Other configurations and operations are the same as those in the first embodiment.
[0022]
FIG. 6 shows an essential part of an organic waste processing apparatus according to the third embodiment of the present invention. The pipe for removing the slurry provided at the end of the methane fermentation tank 38 is connected to a substantially inverted U-shaped pipe portion 94 that overflows the intermittently flowing slurry and a lower portion of the substantially inverted U-shaped pipe portion 94. It consists of a desulfurization apparatus side pipe 96 and a carry-out branch pipe 98 having a diameter smaller than that of the substantially inverted U-shaped pipe portion 94, and a desulfurization apparatus side pipe 100 having a smaller diameter before the desulfurization apparatus. Reference numerals 102 and 104 denote valves. FIG. 6 shows an example of the diameter of the pipe. As described above, desulfurization microorganisms in the slurry are used for biodesulfurization of methane gas, but in order to sufficiently perform the desulfurization treatment, it is preferable that the residence time of the slurry in the desulfurization apparatus is long. Therefore, in the structure as described above, a part of the slurry that flows intermittently from the methane fermentation tank 38 is introduced into the desulfurization apparatus, and the remaining slurry is carried out to the digestion liquid storage tank. By adopting this configuration, power by a pump or the like becomes unnecessary.

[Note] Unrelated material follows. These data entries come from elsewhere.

(* ===== verification/CmdLines.v ===== *)
(** * The command lines of the scripts

    What the [add_argument] calls of the scripts declare, and each script from
    its command line: the arguments are parsed and given to the [main] modelled
    in the component's file.  util/ibex_config.py, whose command line another
    script builds, has its parser in [IbexConfig]. *)

From S2P Require Import Prelude PyStr PyRe PyIO CompareTrace IbexConfig ToolReq TestList TestRun SimCmd Sv2v SynFlow PyArgparse.
From Stdlib Require Import Ascii.
Local Open Scope Z_scope.

(** An option that must be given, and one with a default text. *)
Definition needed {V} (opts : list str) (dest : str) : action V := required (option_arg opts dest).
Definition defaulting {V} (opts : list str) (dest d : str) : action V := with_default (AStr d) (option_arg opts dest).

(** [type=read_test_dot_seed] *)
Definition dot_seed_type (s : str) : res (aval (str * Z)) := v ← read_test_dot_seed s; Ok (AObj v).
Definition dot_seed_arg : action (str * Z) :=
  typed dot_seed_type (needed ["--test-dot-seed" : str] "test_dot_seed").

(** ** run_rtl.py *)

Definition run_rtl_parser : parser (str * Z) :=
  argument_parser
    [needed ["--simulator" : str] "simulator";
     needed ["--simulator_yaml" : str] "simulator_yaml";
     flag_arg ["--en_cov" : str] "en_cov";
     flag_arg ["--en_wave" : str] "en_wave";
     typed type_int (needed ["--start-seed" : str] "start_seed");
     dot_seed_arg;
     option_arg ["--lsf-cmd" : str] "lsf_cmd";
     needed ["--bin-dir" : str] "bin_dir";
     needed ["--rtl-sim-dir" : str] "rtl_sim_dir";
     defaulting ["--sim-opts" : str] "sim_opts" ""] [].

Definition run_rtl (environ : str -> option str) (fs : str -> option str) (yaml_load : str -> res yval)
    (exists_file : str -> bool) (get_entry : str -> res entry) (core_ibex : str) (argv : list str)
  : res (str * str) :=
  ns ← parsed run_rtl_parser argv;
  simulator ← arg_text ns "simulator";
  simulator_yaml ← arg_text ns "simulator_yaml";
  en_cov ← arg_bool ns "en_cov";
  en_wave ← arg_bool ns "en_wave";
  start_seed ← arg_int ns "start_seed";
  test_dot_seed ← arg_obj ns "test_dot_seed";
  lsf_cmd ← arg_opt_text ns "lsf_cmd";
  bin_dir ← arg_text ns "bin_dir";
  rtl_sim_dir ← arg_text ns "rtl_sim_dir";
  sim_opts ← arg_text ns "sim_opts";
  run_rtl_main environ fs yaml_load exists_file get_entry core_ibex simulator simulator_yaml
    en_cov en_wave start_seed test_dot_seed lsf_cmd bin_dir rtl_sim_dir sim_opts.

(** ** compare.py *)

Definition compare_parser : parser (str * Z) :=
  argument_parser
    [needed ["--instr-gen-bin-dir" : str] "instr_gen_bin_dir";
     with_choices ["spike" : str; "ovpsim" : str] (needed ["--iss" : str] "iss");
     needed ["--iss-log-dir" : str] "iss_log_dir";
     typed type_int (needed ["--start-seed" : str] "start_seed");
     dot_seed_arg;
     needed ["--rtl-log-dir" : str] "rtl_log_dir";
     needed ["--output" : str] "output"] [].

Definition compare_args (argv : list str) : res (Z * (str * Z) * (str * str * str) * (str * str)) :=
  ns ← parsed compare_parser argv;
  start_seed ← arg_int ns "start_seed";
  test_dot_seed ← arg_obj ns "test_dot_seed";
  rtl_log_dir ← arg_text ns "rtl_log_dir";
  iss ← arg_text ns "iss";
  iss_log_dir ← arg_text ns "iss_log_dir";
  instr_gen_bin_dir ← arg_text ns "instr_gen_bin_dir";
  output ← arg_text ns "output";
  Ok (start_seed, test_dot_seed, (rtl_log_dir, iss, iss_log_dir), (instr_gen_bin_dir, output)).

Definition compare {tools : TraceTools} (get_entry : str -> res entry) (argv : list str) : io Z := fun fs =>
  match compare_args argv with
  | Raise c m => (Raise c m, fs)
  | Ok (start_seed, test_dot_seed, (rtl_log_dir, iss, iss_log_dir), (instr_gen_bin_dir, output)) =>
      compare_main get_entry start_seed test_dot_seed rtl_log_dir iss iss_log_dir instr_gen_bin_dir output fs
  end.

(** ** collect_results.py *)

Definition collect_parser : parser Empty_set :=
  argument_parser
    [needed ["--output_dir" : str; "-o" : str] "output_dir";
     with_nargs NStar (positional_arg "test_run_result")] [].

Definition collect_results (yaml_load : str -> res yval) (to_xml : list (str * list test_case) -> str) (argv : list str)
    (fs : fsys) : res (Z * fsys) :=
  ns ← parsed collect_parser argv;
  output_dir ← arg_text ns "output_dir";
  test_run_result ← arg_texts ns "test_run_result";
  collect_main yaml_load to_xml fs output_dir test_run_result.

(** ** list_tests.py *)

Definition list_tests_parser : parser Empty_set :=
  argument_parser
    [with_default (AInt 1) (typed type_int (option_arg ["--start_seed" : str] "start_seed"));
     needed ["--test" : str] "test";
     with_default (AInt 0) (typed type_int (option_arg ["--iterations" : str] "iterations"));
     needed ["--ibex-config" : str] "ibex_config"] [].

Definition list_tests_script (fs : str -> option str) (yaml_load : str -> res yval) (set_order : gset str -> list str)
    (depth : nat) (testlist riscv_dv_root config_file : str) (argv : list str) : res (list str) :=
  ns ← parsed list_tests_parser argv;
  iterations ← arg_int ns "iterations";
  start_seed ← arg_int ns "start_seed";
  test ← arg_text ns "test";
  ibex_config ← arg_text ns "ibex_config";
  list_tests fs yaml_load set_order depth testlist riscv_dv_root config_file start_seed test iterations ibex_config.

(** ** sim.py *)

Definition sim_parser (core_ibex : str) : parser Empty_set :=
  argument_parser
    [defaulting ["--o" : str] "o" "out";
     defaulting ["--simulator" : str] "simulator" "vcs";
     defaulting ["--simulator_yaml" : str] "simulator_yaml"
       (path_join (path_join core_ibex "yaml") "rtl_simulation.yaml");
     flag_arg ["-v" : str; "--verbose" : str] "verbose";
     defaulting ["--cmp_opts" : str] "cmp_opts" "";
     flag_arg ["--en_cov" : str] "en_cov";
     flag_arg ["--en_wave" : str] "en_wave";
     flag_arg ["--en_cosim" : str] "en_cosim";
     defaulting ["--steps" : str] "steps" "all";
     option_arg ["--lsf_cmd" : str] "lsf_cmd"] [].

(** The attributes [main] reads. *)
Record sim_args := SimArgs {
  sa_o : str; sa_simulator : str; sa_simulator_yaml : str; sa_cmp_opts : str;
  sa_en_cov : bool; sa_en_wave : bool; sa_en_cosim : bool; sa_steps : str; sa_lsf_cmd : option str }.
Definition read_sim_args (core_ibex : str) (argv : list str) : res sim_args :=
  ns ← parsed (sim_parser core_ibex) argv;
  o ← arg_text ns "o";
  simulator ← arg_text ns "simulator";
  simulator_yaml ← arg_text ns "simulator_yaml";
  cmp_opts ← arg_text ns "cmp_opts";
  en_cov ← arg_bool ns "en_cov";
  en_wave ← arg_bool ns "en_wave";
  en_cosim ← arg_bool ns "en_cosim";
  steps ← arg_text ns "steps";
  lsf_cmd ← arg_opt_text ns "lsf_cmd";
  Ok (SimArgs o simulator simulator_yaml cmp_opts en_cov en_wave en_cosim steps lsf_cmd).

(** The exit status: a [RuntimeError] that reaches the end of the script is
    reported and exits with 1. *)
Definition sim_script (environ : str -> option str) (fs : str -> option str) (yaml_load : str -> res yval)
    (shell : str -> option Z) (walk : str -> list (str * list str)) (core_ibex : str) (argv : list str)
  : res Z * list str :=
  match read_sim_args core_ibex argv with
  | Raise c m => (Raise c m, [])
  | Ok a =>
      match sim_main environ fs yaml_load shell walk (sa_o a) (sa_simulator a) (sa_simulator_yaml a) (sa_cmp_opts a)
              (sa_en_cov a) (sa_en_wave a) (sa_en_cosim a) (sa_steps a) (sa_lsf_cmd a) with
      | (Raise RuntimeError _, ran) => (Ok 1, ran)
      | r => r
      end
  end.

(** ** sim_makefrag_gen.py *)

Definition makefrag_parser : parser Empty_set :=
  argument_parser
    [with_choices ["vcs" : str; "riviera" : str; "xlm" : str; "questa" : str; "dsim" : str] (positional_arg "sim");
     positional_arg "config";
     positional_arg "ibex_top";
     positional_arg "makefrag_name"] [].

Definition sim_makefrag_gen (set_order : gset str -> list str) (yaml_load : str -> res yval)
    (fs : str -> option str) (env : str -> option str) (help_text address : str) (argv : list str) : io unit := fun out =>
  match (ns ← parsed makefrag_parser argv;
         sim ← arg_text ns "sim"; cfg ← arg_text ns "config";
         ibex_top ← arg_text ns "ibex_top"; makefrag_name ← arg_text ns "makefrag_name";
         Ok (sim, cfg, ibex_top, makefrag_name)) with
  | Raise c m => (Raise c m, out)
  | Ok (sim, cfg, ibex_top, makefrag_name) =>
      makefrag_main set_order yaml_load fs env help_text address sim cfg ibex_top makefrag_name out
  end.

(** ** check_tool_requirements.py *)

Definition tool_parser : parser Empty_set := argument_parser [with_nargs NStar (positional_arg "tool")] [].

Section ToolRequirements.
Context {V : Type} (Version : str -> res V) (lt : V -> V -> bool).
Context (run : list str -> list (str * str) -> ran) (run_shell : str -> ran).
Context (installed : str -> option str) (quote : str -> str).
Definition check_tool_requirements (raw : option pyval) (argv : list str) : res Z :=
  ns ← parsed tool_parser argv;
  tool ← arg_texts ns "tool";
  ToolReq.main Version lt run run_shell installed quote raw tool.
End ToolRequirements.

(** ** compare_trace.py *)

Definition compare_trace_parser : parser Empty_set :=
  argument_parser
    [flag_arg ["-k" : str; "--skip_isr" : str] "skip_isr"; with_nargs NStar (positional_arg "files")] [].

(** [repr] of a list of texts. *)
Definition repr_list (l : list str) : str := "[" ++ join ", " (py_repr <$> l) ++ "]".

(** What is printed before the traces are read. *)
Definition args_text (files : list str) (skip_isr : bool) : str :=
  (if (length files =? 2)%nat then "Files specified: " ++ repr_list files else "No files specified") ++ [newline] ++
  (if skip_isr then "Skipping exception handler in ibex trace" ++ [newline] else []).

(** The main program; with fewer than two files an [IndexError] ends it. *)
Definition compare_trace_script (fs : fsys) (argv : list str) : option (res (bool * str)) :=
  match (ns ← parsed compare_trace_parser argv;
         files ← arg_texts ns "files";
         skip_isr ← arg_bool ns "skip_isr";
         ibex_trace_name ← py_nth files 0;
         sail_trace_name ← py_nth files 1;
         Ok (files, skip_isr, ibex_trace_name, sail_trace_name)) with
  | Raise c m => Some (Raise c m)
  | Ok (files, skip_isr, ibex_trace_name, sail_trace_name) =>
      match compare_trace skip_isr (fs !! ibex_trace_name) (fs !! sail_trace_name) with
      | Some (Ok (passed, text)) => Some (Ok (passed, args_text files skip_isr ++ text))
      | r => r
      end
  end.

(** ** syn/python *)

Definition kge_parser : parser Empty_set :=
  argument_parser
    [positional_arg "lib_file_path"; positional_arg "report_path"; defaulting ["--cell" : str] "cell" "NAND2_X1"] [].
Definition kge_script (argv : list str) (fs : fsys) : res str :=
  ns ← parsed kge_parser argv;
  lib_file_path ← arg_text ns "lib_file_path";
  report_path ← arg_text ns "report_path";
  cell ← arg_text ns "cell";
  kge_main lib_file_path report_path cell fs.

Definition names_parser : parser Empty_set :=
  argument_parser
    [positional_arg "top_level"; positional_arg "gen_out"; with_nargs NPlus (positional_arg "rpts")] [].
Definition names_script (order : gset str -> list str) (yosys : list str -> fsys -> fsys) (argv : list str) : io unit :=
  args ← io_lift (ns ← parsed names_parser argv;
                  top_level ← arg_text ns "top_level"; gen_out ← arg_text ns "gen_out"; rpts ← arg_texts ns "rpts";
                  Ok (top_level, gen_out, rpts));
  build_translated_names order yosys args.1.1 args.1.2 args.2.

Definition timing_parser : parser Empty_set :=
  argument_parser [positional_arg "rpt_file"; positional_arg "gen_out"] [].
Definition timing_script (argv : list str) : io unit :=
  args ← io_lift (ns ← parsed timing_parser argv;
                  rpt_file ← arg_text ns "rpt_file"; gen_out ← arg_text ns "gen_out";
                  out ← py_nth argv 0;
                  Ok (rpt_file, gen_out, out));
  translate_timing_to args.1.1 args.1.2 args.2.

(** ** sv2v_in_place.py *)

Section Sv2vScript.
Context {pattern : Type} (compile : str -> pattern + str) (search : pattern -> str -> bool).
Context (run : list str -> fsys -> res (Z * str)) (writable : str -> bool) (tmpdir : str).

Definition define_if_type (s : str) : res (aval (pattern * str)) := v ← parse_define_if compile s; Ok (AObj v).

Definition sv2v_parser : parser (pattern * str) :=
  argument_parser
    [positional_arg "file_list";
     flag_arg ["--verbose" : str; "-v" : str] "verbose";
     with_default (AList []) (append_arg ["--define" : str; "-D" : str] "defines");
     with_default (AList []) (typed define_if_type (append_arg ["--define-if" : str] "defines_if"));
     with_default (AList []) (append_arg ["--incdir" : str; "-I" : str] "incdirs");
     option_arg ["--incdir-list" : str] "incdir_list";
     defaulting ["--sv2v" : str] "sv2v" "sv2v"] [].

Other configurations and operations are the same as those in the first embodiment.
[0023]
【The invention's effect】
Since this invention is comprised as mentioned above, there exist the following effects.
(1) When livestock waste is treated with methane fermentation, feces mixed with feces from livestock farmers can be efficiently separated into feces and fertilizers that are difficult to ferment methane at the receiving stage. Not only will it be promoted, it will also be possible to make composts from Nagatoro.
(2) Since this system can efficiently extract methane, the electricity and heat obtained are abundant, and simple drying equipment and fermentation equipment are installed to assist the Nagatoro separated at the receiving stage even in the severe cold season. Can be composted without fuel.
(3) In this system with abundant heat sources, it is possible to sufficiently heat even a receiving tank with a little heat dissipation, so that the acid fermentation (preliminary fermentation, primary fermentation) of the raw material is received in the receiving tank. It is also possible to accept frozen raw materials in the cold season as they are. Moreover, it can heat efficiently by installing warm water trace piping in a receiving tank.
(4) Not only can methane gas be efficiently extracted from organic waste, but also liquid fertilizer with a high fertilizing effect can be produced.
(5) When a hot-wire flow meter is installed in the gas outlet piping of the methane fermentation tank, the flow meter is stabilized even in cold regions and severe cold seasons by adopting a configuration that can remove mist contained in the generated gas. be able to.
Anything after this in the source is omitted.